▸ Task directions
Within the records below is a range that opens at the line with "destruct (next_day_least d e) as (d2" and closes at the line with "selectedTrade app = Some trade ->". Return that range word for word, both ends included, and only that range.

▸ Provided data
(** The day after [d] is the least valid date after [d]. *)
Lemma next_day_least d x :
  valid_date d → valid_date x → ccr_test.date_le d x → d ≠ x →
  ∃ d', next_day d = Some d' ∧ ccr_test.date_le d' x.
Proof.
  destruct d as [y m dd], x as [y' m' dd'].
  unfold valid_date, ccr_test.date_le, next_day. simpl.
  intros (Hy & Hm & Hd) (Hy' & Hm' & Hd') Hle Hne.
  pose proof (days_in_month_bounds y m).
  destruct (Z.ltb_spec dd (days_in_month y m)).
  { eexists. split; [done|]. simpl.
    destruct (decide (y = y' ∧ m = m' ∧ dd = dd')) as [(-> & -> & ->)|];
      [done|lia]. }
  assert (y = y' → m = m' → dd' ≤ dd)%Z as Hsame.
  { intros -> ->. lia. }
  destruct (Z.ltb_spec m 12).
  { eexists. split; [done|]. simpl.
    destruct (decide (y = y' ∧ m = m' ∧ dd = dd')) as [(-> & -> & ->)|];
      [done|lia]. }
  unfold MAXYEAR in *.
  destruct (Z.ltb_spec y 9999).
  { eexists. split; [done|]. simpl.
    destruct (decide (y = y' ∧ m = m' ∧ dd = dd')) as [(-> & -> & ->)|];
      [done|lia]. }
  destruct (decide (y = y' ∧ m = m' ∧ dd = dd')) as [(-> & -> & ->)|];
    [done|lia].
Qed.

Lemma next_day_after d d' :
  valid_date d → next_day d = Some d' →
  ccr_test.date_le d d' ∧ ¬ ccr_test.date_le d' d.
Proof.
  intros Hd Hnext.
  pose proof (next_day_valid _ _ Hd Hnext) as Hd'.
  pose proof (next_day_rank _ _ Hd Hnext) as Hrank.
  rewrite !day_rank_le by done. lia.
Qed.

(** The loop of [daterange], with turns to spare. *)
Lemma daterange_from_spec n d e :
  valid_date d → valid_date e → is_Some (next_day e) →
  (ccr_test.day_rank e - ccr_test.day_rank d < Z.of_nat n)%Z →
  ∃ l,
    ccr_test.daterange_from n d e = Some l
    ∧ (∀ x, x ∈ l ↔ valid_date x ∧ ccr_test.date_le d x ∧ ccr_test.date_le x e)
    ∧ (∀ i a b, l !! i = Some a → l !! S i = Some b → next_day a = Some b)
    ∧ (ccr_test.date_le d e → head l = Some d ∧ last l = Some e)
    ∧ (¬ ccr_test.date_le d e → l = []).
Proof.
  revert d. induction n as [|n IH]; intros d Hd He Hmax Hturns.
  - assert (¬ ccr_test.date_le d e) as Hgt.
    { rewrite day_rank_le by done. lia. }
    exists []. split; [done|]. split; [|split; [done|split; done]].
    intros x. split; [by intros ?%elem_of_nil|].
    intros (_ & H1 & H2). destruct Hgt. by etrans.
  - simpl. destruct (decide (ccr_test.date_le d e)) as [Hle|Hgt].
    2:{ rewrite bool_decide_false by done.
        exists []. split; [done|]. split; [|split; [done|split; done]].
        intros x. split; [by intros ?%elem_of_nil|].
        intros (_ & H1 & H2). destruct Hgt. by etrans. }
    rewrite bool_decide_true by done.
    assert (∃ d', next_day d = Some d') as [d' Hnext].
    { destruct (decide (d = e)) as [->|Hne]; [exact Hmax|].
      destruct (next_day_least d e) as (d' & ? & _); eauto. }
    rewrite Hnext.
    pose proof (next_day_valid _ _ Hd Hnext) as Hd'.
    pose proof (next_day_rank _ _ Hd Hnext) as Hrank.
    pose proof (next_day_after _ _ Hd Hnext) as [Hdd' Hd'd].
    destruct (IH d') as (l & -> & Hmem & Hstep & Hends & Hnil);
      [done..|lia|].
    exists (d :: l). split; [done|]. split; [|split; [|split; [|done]]].
    + intros x. rewrite elem_of_cons, Hmem. split.
      * intros [->|(? & ? & ?)]; [done|].
        split; [done|]. split; [by etrans|done].
      * intros (Hx & Hdx & Hxe).
        destruct (decide (x = d)) as [->|Hne]; [by left|right].
        destruct (next_day_least d x) as (d2 & Hd2 & ?); [done..|].
        rewrite Hnext in Hd2. by injection Hd2 as ->.
    + intros [|i] a b Ha Hb; simpl in *.
      * injection Ha as <-.
        destruct (decide (ccr_test.date_le d' e)) as [Hle'|Hgt'].
        -- destruct (Hends Hle') as [Hhead _].
           destruct l; simpl in *; congruence.
        -- by rewrite (Hnil Hgt') in Hb.
      * by eapply Hstep.
    + intros _. split; [done|].
      destruct (decide (ccr_test.date_le d' e)) as [Hle'|Hgt'].
      * destruct (Hends Hle') as [Hhead Hlast].
        destruct l; [done|]. by rewrite last_cons, Hlast.
      * rewrite (Hnil Hgt'). simpl. f_equal.
        destruct (decide (d = e)) as [|Hne]; [done|].
        destruct (next_day_least d e) as (d2 & Hd2 & ?); [done..|].
        rewrite Hnext in Hd2. injection Hd2 as ->. done.
Qed.
(** X12: a session created under a new id while a trade report is open
    leaves the report on screen; an update sent from it, for a trade id
    the new session does not hold, changes no session and only replaces
    the selected trade. *)
Theorem update_from_open_report (app : App) (session : Session.t)
    (trade updatedTrade : Trade.t) :
  selectedTrade app = Some trade ->
  ~ In (Session.id session) (map Session.id (sessions (state app))) ->
  (forall t, In t (Session.trades session) ->
             Trade.id t <> Trade.id updatedTrade) ->
  let created := handleCreateSession app session in
  main_content_of created = TradeReport trade /\
  handleUpdateTrade created updatedTrade
  = {| state := state created; selectedTrade := Some updatedTrade |}.
Proof.
  intros Hsel Hfresh Hunknown created. split.
  - unfold main_content_of, created. simpl. rewrite Hsel. reflexivity.
  - rewrite (handleUpdateTrade_active _ _
               (activeSession_created app session Hfresh)).
    apply trade_handler_unchanged. intros s Hs Hid.
    apply update_trade_unknown. intros t Ht.
    unfold created in Hs. simpl in Hs.
    apply in_app_or in Hs. destruct Hs as [Hs|[<-|[]]].
    + elim Hfresh. rewrite <- Hid. apply in_map. exact Hs.
    + apply Hunknown. exact Ht.
Qed.

Lemma update_from_open_report_witness :
  handleUpdateTrade (handleCreateSession Cases.report_open Cases.wednesday)
                    Cases.edited
  = {| state := state (handleCreateSession Cases.report_open Cases.wednesday);
       selectedTrade := Some Cases.edited |}.
Proof.
  apply (@update_from_open_report Cases.report_open Cases.wednesday
           (Trade.Make "t1" [("symbol", VStr "ES")]) Cases.edited eq_refl).
  - simpl. intros [H|[]]. discriminate H.
  - simpl. intros t [].
Defined.

(** ** Import, case by case *)

Lemma has_sessions_array_cases (v : value) :
  has_sessions_array v <->
  match v with
  | VObj props =>
      match lookup "sessions" props with
      | Some (VArr _) => True
      | _ => False
      end
  | _ => False
  end.
Proof.
  split.
  - intros (props & items & -> & ->). exact I.
  - destruct v as [| | | | |props]; try contradiction.
    destruct (lookup "sessions" props) as [[| | | |items|]|] eqn:E;
      try contradiction.
    intros _. exists props, items. auto.
Qed.

Lemma handleImportData_effects (st : AppState) (text : string)
    (confirmed : bool) :
  handleImportData st (Some text) confirmed =
  match JSON.parse text with
  | None => [ConsoleError; Alert failure_message]
  | Some VNull => [ConsoleError; Alert failure_message]
  | Some (VObj props) =>
      match lookup "sessions" props with
      | Some (VArr _) => accepted st confirmed (VObj props)
      | _ => [Alert invalid_message]
      end
  | Some _ => [Alert invalid_message]
  end.
Proof.
  unfold handleImportData, onload_try, accepted.
  destruct (JSON.parse text) as [[|b|n|s|items|props]|]; try reflexivity.
  simpl.
  destruct (lookup "sessions" props) as [[|b|n|s|items|props']|];
    simpl; try reflexivity.
  - destruct b; reflexivity.
  - destruct (Z.eqb n 0); reflexivity.
  - destruct (String.eqb s ""); reflexivity.
  - destruct (0 <? length (sessions st)), confirmed; reflexivity.
Qed.

Ltac import_cases :=
  repeat match goal with
         | H : exists _, _ |- _ => destruct H
         | H : _ /\ _ |- _ => destruct H
         | H : _ \/ _ |- _ => destruct H
         | H : False |- _ => destruct H
         | H : _ = _ |- _ => discriminate H
         | H : Some _ = Some _ |- _ => injection H as H; subst
         end.






Lemma below_100 (P : nat -> bool) :
  forallb P (seq 0 100) = true -> forall n, n < 100 -> P n = true.
Proof.
  intros H n Hn. rewrite forallb_forall in H. apply H. apply in_seq. lia.
Qed.

Lemma pad_two_chars (n : nat) :
  n < 100 -> two_chars (padStart 2 "0" (String_of_nat n)) = true.
Proof.
  apply (below_100 (fun n => two_chars (padStart 2 "0" (String_of_nat n)))).
  vm_compute. reflexivity.
Qed.

Lemma pad_injective (n k : nat) :
  n < 100 -> k < 100 ->
  padStart 2 "0" (String_of_nat n) = padStart 2 "0" (String_of_nat k) ->
  n = k.
Proof.
  intros Hn Hk Heq.
  assert (H : forallb
                (fun n =>
                   forallb
                     (fun k =>
                        implb (String.eqb
                                 (padStart 2 "0" (String_of_nat n))
                                 (padStart 2 "0" (String_of_nat k)))
                              (n =? k))
                     (seq 0 100))
                (seq 0 100) = true)
    by (vm_compute; reflexivity).
  pose proof (@below_100 _ H n Hn) as H1. cbv beta in H1.
  pose proof (@below_100 _ H1 k Hk) as H2. cbv beta in H2.
  rewrite Heq, String.eqb_refl in H2. simpl in H2.
  apply Nat.eqb_eq. exact H2.
Qed.

Lemma to_uint_nonnil (n : nat) : Nat.to_uint n <> Decimal.Nil.
Proof.
  pose proof (DecimalNat.Unsigned.to_of (Nat.to_uint n)) as H.
  rewrite DecimalNat.Unsigned.of_to in H. rewrite H.
  unfold Decimal.unorm. destruct (Decimal.nzhead (Nat.to_uint n));
    discriminate.
Qed.

Lemma String_of_nat_injective (n k : nat) :
  String_of_nat n = String_of_nat k -> n = k.
Proof.
  unfold String_of_nat. intros H.
  apply DecimalNat.Unsigned.to_uint_inj.
  pose proof (NilZero.usu _ (to_uint_nonnil n)) as Hn.
  pose proof (NilZero.usu _ (to_uint_nonnil k)) as Hk.
  rewrite H in Hn. congruence.
Qed.

(** X15: for a month index below 12 and a day from 1 to 31 the name of
    a new session is two characters, a dot, two characters, a dot and
    the year, and two different dates never give the same name. *)
Theorem dateString_shape (getMonth getDate getFullYear : nat) :
  getMonth < 12 -> 1 <= getDate <= 31 ->
  (exists m1 m2 d1 d2,
      dateString getMonth getDate getFullYear
      = String m1 (String m2 (String "."
          (String d1 (String d2 (String "."
             (String_of_nat getFullYear))))))) /\
  (forall getMonth' getDate' getFullYear',
      getMonth' < 12 -> 1 <= getDate' <= 31 ->
      dateString getMonth' getDate' getFullYear'
      = dateString getMonth getDate getFullYear ->
      getMonth' = getMonth /\ getDate' = getDate /\
      getFullYear' = getFullYear).
Proof.
  intros Hm Hd.
  assert (Hshape : forall m d y, m < 12 -> 1 <= d <= 31 ->
            exists m1 m2 d1 d2,
              padStart 2 "0" (String_of_nat (m + 1))
                = String m1 (String m2 "") /\
              padStart 2 "0" (String_of_nat d) = String d1 (String d2 "") /\
              dateString m d y
              = String m1 (String m2 (String "."
                  (String d1 (String d2 (String "." (String_of_nat y))))))).
  { intros m d y Hm' Hd'. unfold dateString.
    pose proof (@pad_two_chars (m + 1) ltac:(lia)) as H1.
    pose proof (@pad_two_chars d ltac:(lia)) as H2.
    destruct (padStart 2 "0" (String_of_nat (m + 1)))
      as [|m1 [|m2 [|]]]; try discriminate H1.
    destruct (padStart 2 "0" (String_of_nat d))
      as [|d1 [|d2 [|]]]; try discriminate H2.
    exists m1, m2, d1, d2. auto. }
  split.
  - destruct (Hshape getMonth getDate getFullYear Hm Hd)
      as (m1 & m2 & d1 & d2 & _ & _ & H). eauto.
  - intros m' d' y' Hm' Hd' Heq.
    destruct (Hshape getMonth getDate getFullYear Hm Hd)
      as (m1 & m2 & d1 & d2 & Hpm & Hpd & H).
    destruct (Hshape m' d' y' Hm' Hd')
      as (m1' & m2' & d1' & d2' & Hpm' & Hpd' & H').
    rewrite H, H' in Heq. injection Heq as -> -> -> -> Hy.
    rewrite <- Hpm in Hpm'. rewrite <- Hpd in Hpd'.
    apply pad_injective in Hpm'; try lia.
    apply pad_injective in Hpd'; try lia.
    apply String_of_nat_injective in Hy. lia.
Qed.
(** * Edunext: hierarchical retrieval index and quiz parser

    A shallow embedding of [app/utils/rag_chain.py]: the module globals
    holding the FAISS stores, [create_vector_db], [merge_vector_dbs],
    [get_hierarchical_db], [get_answer_from_documents],
    [initialize_from_existing_documents], [get_vector_db_status] and
    [generate_quiz_questions] with its parsing loop, and of
    [allowed_file] of the upload routes, followed by the properties of
    the specification that concern them.  The ids are modelled as the
    routes pass them: as [int]s, and as the text of a form field. *)

From Stdlib Require Import ZArith Ascii String Lia.
From stdpp Require Import gmap strings list fin_maps pretty.

Local Open Scope string_scope.

(** ** Python [str] operations used by the module

    A Python [str] is modelled as a Rocq [string] whose characters are
    the code points below 256. *)
Module Py.

(** [str.isspace] on one character, which is also the class [\s] of
    [re] on [str] patterns: TAB..CR, FS..US, SPACE, NEL and NBSP. *)
Definition isspace (c : ascii) : bool :=
  let n := nat_of_ascii c in
  (Nat.leb 9 n && Nat.leb n 13) || (Nat.leb 28 n && Nat.leb n 32)
  || Nat.eqb n 133 || Nat.eqb n 160.

(** The class [\d] of [re]: the decimal digits. *)
Definition isdigit (c : ascii) : bool :=
  let n := nat_of_ascii c in Nat.leb 48 n && Nat.leb n 57.

Definition is_empty (s : string) : bool :=
  match s with EmptyString => true | String _ _ => false end.

Definition len (s : string) : nat := String.length s.

(** [s[n:]] and [s[:n]] for [0 <= n]. *)
Fixpoint drop (n : nat) (s : string) : string :=
  match n, s with
  | S k, String _ s' => drop k s'
  | _, _ => s
  end.

Fixpoint take (n : nat) (s : string) : string :=
  match n, s with
  | S k, String c s' => String c (take k s')
  | _, _ => EmptyString
  end.

(** [s.startswith(p)]. *)
Fixpoint startswith (p s : string) : bool :=
  match p, s with
  | EmptyString, _ => true
  | String a p', String b s' => Ascii.eqb a b && startswith p' s'
  | String _ _, EmptyString => false
  end.

(** [s.endswith(p)]. *)
Fixpoint endswith (p s : string) : bool :=
  String.eqb p s ||
  match s with
  | EmptyString => false
  | String _ s' => endswith p s'
  end.

(** [sub in s]. *)
Fixpoint contains (sub s : string) : bool :=
  startswith sub s ||
  match s with
  | EmptyString => false
  | String _ s' => contains sub s'
  end.
Lemma strlen_list_app s rest : cstring_ok s -> strlen_list (s ++ 0 :: rest) = Some (zlen s).
Proof.
  induction 1 as [|c s Hc _ IH]; [done|]. cbn [app strlen_list].
  rewrite IH, zlen_cons. destruct (Z.eqb_spec c 0); [lia|]. cbn. f_equal. lia.
Qed.

Lemma strlen_app pre s post p :
  cstring_ok s -> p = zlen pre -> strlen (pre ++ s ++ 0 :: post) p = Ok (zlen s).
Proof.
  intros Hs ->. unfold strlen. autorewrite with zlen.
  pose proof (zlen_nonneg pre); pose proof (zlen_nonneg s); pose proof (zlen_nonneg post).
  replace (_ && _)%bool with true by (symmetry; rewrite !andb_true_iff, !Z.leb_le; lia).
  by rewrite zdrop_app_exact, strlen_list_app.
Qed.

▸ Output
        destruct (next_day_least d e) as (d2 & Hd2 & ?); [done..|].
        rewrite Hnext in Hd2. injection Hd2 as ->. done.
Qed.
(** X12: a session created under a new id while a trade report is open
    leaves the report on screen; an update sent from it, for a trade id
    the new session does not hold, changes no session and only replaces
    the selected trade. *)
Theorem update_from_open_report (app : App) (session : Session.t)
    (trade updatedTrade : Trade.t) :
  selectedTrade app = Some trade ->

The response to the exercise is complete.